Top of Recorded information

(** * Alexia_teams: the .docx patch engine ([fix.py], [api/fix.py])

    A shallow embedding of the patch engine and the properties of its
    specification.

    Conventions of the embedding.
    - A Python [bytes] value is a Rocq [string] (one character per byte).
    - A Python [str] value is a Rocq [string], one character per code
      point; code points above 255 are outside the model.
    - An lxml element is a value of [etree.element]: tag (in Clark
      notation), ordered attributes, text, element children and tail.
      Comments and processing instructions are not modelled.
    - An exception is a [Raise] result; [try ... except Exception] is
      [try_except].
    - The libraries the program calls but does not contain (the lxml parser
      and serialiser, [zipfile], the UTF-8 codec) are operations of the
      classes [XmlLib], [ZipLib] and [Utf8Lib].
    - [LXML_AVAILABLE] is [True]: without lxml the name [etree] is unbound
      and every patcher fails on its first use. *)

From Stdlib Require Import ZArith Ascii String List Lia Bool.
From Stdlib Require DecimalString.
From stdpp Require Import base tactics option list strings countable.

Local Open Scope string_scope.
Local Open Scope Z_scope.

(** ** Python builtins *)

Module Py.

Inductive exn : Type :=
| BadZipFile
| XMLSyntaxError
| ValueError
| KeyError.

Inductive result (A : Type) : Type :=
| Ok (a : A)
| Raise (e : exn).
Arguments Ok {A} a.
Arguments Raise {A} e.

Definition bind {A B} (m : result A) (k : A -> result B) : result B :=
  match m with
  | Ok a => k a
  | Raise e => Raise e
  end.

(** [try: body except Exception: handler] *)
Definition try_except {A} (body : result A) (handler : A) : A :=
  match body with
  | Ok a => a
  | Raise _ => handler
  end.

(** A [for] loop that rebuilds a list, left to right; the first exception
    leaves the loop. *)
Definition mapM {A B} (f : A -> result B) : list A -> result (list B) :=
  fix go (l : list A) : result (list B) :=
    match l with
    | [] => Ok []
    | x :: l' =>
        bind (f x) (fun y => bind (go l') (fun ys => Ok (y :: ys)))
    end.

(** Truthiness of [s] in [if s and ...], for [s] a [str] or [None]. *)
Definition truthy (s : string) : bool :=
  match s with
  | EmptyString => false
  | String _ _ => true
  end.

(** [s.lstrip(c)] for a one-character argument. *)
Fixpoint lstrip (c : ascii) (s : string) : string :=
  match s with
  | String a s' => if Ascii.eqb a c then lstrip c s' else s
  | EmptyString => EmptyString
  end.

(** ['0'..'9'] *)
Definition is_decimal (a : ascii) : bool :=
  let n := nat_of_ascii a in (48 <=? n)%nat && (n <=? 57)%nat.

(** The characters below 256 on which [str.isdigit] holds: the decimal
    digits and the superscripts U+00B2, U+00B3 and U+00B9. *)
Definition is_digit_char (a : ascii) : bool :=
  let n := nat_of_ascii a in
  is_decimal a || (n =? 178)%nat || (n =? 179)%nat || (n =? 185)%nat.

Fixpoint all_chars (p : ascii -> bool) (s : string) : bool :=
  match s with
  | EmptyString => true
  | String a s' => p a && all_chars p s'
  end.

(** [s.isdigit()]: at least one character, and all of them digits. *)
Definition isdigit (s : string) : bool :=
  truthy s && all_chars is_digit_char s.

Fixpoint digits_value (acc : Z) (s : string) : Z :=
  match s with
  | EmptyString => acc
  | String a s' => digits_value (10 * acc + (Z.of_nat (nat_of_ascii a) - 48)) s'
  end.

Definition decimal_literal (s : string) : result Z :=
  if truthy s && all_chars is_decimal s
  then Ok (digits_value 0 s)
  else Raise ValueError.

(** [int(s)]: an optional sign and decimal digits; anything else is a
    [ValueError].  (Python also accepts surrounding blanks and
    underscores between digits; the callers never pass such strings,
    their guard lets through dashes followed by digits only.) *)
Definition int (s : string) : result Z :=
  match s with
  | String a s' =>
      if Ascii.eqb a "-" then bind (decimal_literal s') (fun v => Ok (- v))
      else if Ascii.eqb a "+" then decimal_literal s'
      else decimal_literal s
  | EmptyString => Raise ValueError
  end.

(** [str(n)] for an integer. *)
Definition str (n : Z) : string :=
  DecimalString.NilZero.string_of_int (Z.to_int n).

Fixpoint startswith (p s : string) : bool :=
  match p, s with
  | EmptyString, _ => true
  | String a p', String b s' => Ascii.eqb a b && startswith p' s'
  | String _ _, EmptyString => false
  end.

(** [s.replace(old, new)] for a non-empty [old]: occurrences are taken
    left to right and do not overlap; [skip] counts the characters of a
    matched occurrence still to be passed over. *)
Fixpoint replace_from (skip : nat) (old new s : string) : string :=
  match s with
  | EmptyString => EmptyString
  | String a s' =>
      match skip with
      | S k => replace_from k old new s'
      | O =>
          if startswith old s
          then new ++ replace_from (String.length old - 1) old new s'
          else String a (replace_from O old new s')
      end
  end.

Definition replace (old new s : string) : string := replace_from O old new s.

(** [old in s] *)
Fixpoint occurs (old s : string) : bool :=
  startswith old s ||
  match s with
  | EmptyString => false
  | String _ s' => occurs old s'
  end.

(** [k in d] and [d[k]] for a dict literal. *)
Fixpoint dict_get {V} (d : list (string * V)) (k : string) : option V :=
  match d with
  | [] => None
  | (k', v) :: d' => if String.eqb k' k then Some v else dict_get d' k
  end.

End Py.

Import Py.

Bottom of Recorded information

● **Task**
Count up the lines in the preceding data that include the word "characters"; respond with the number only.

● **Answer box**
2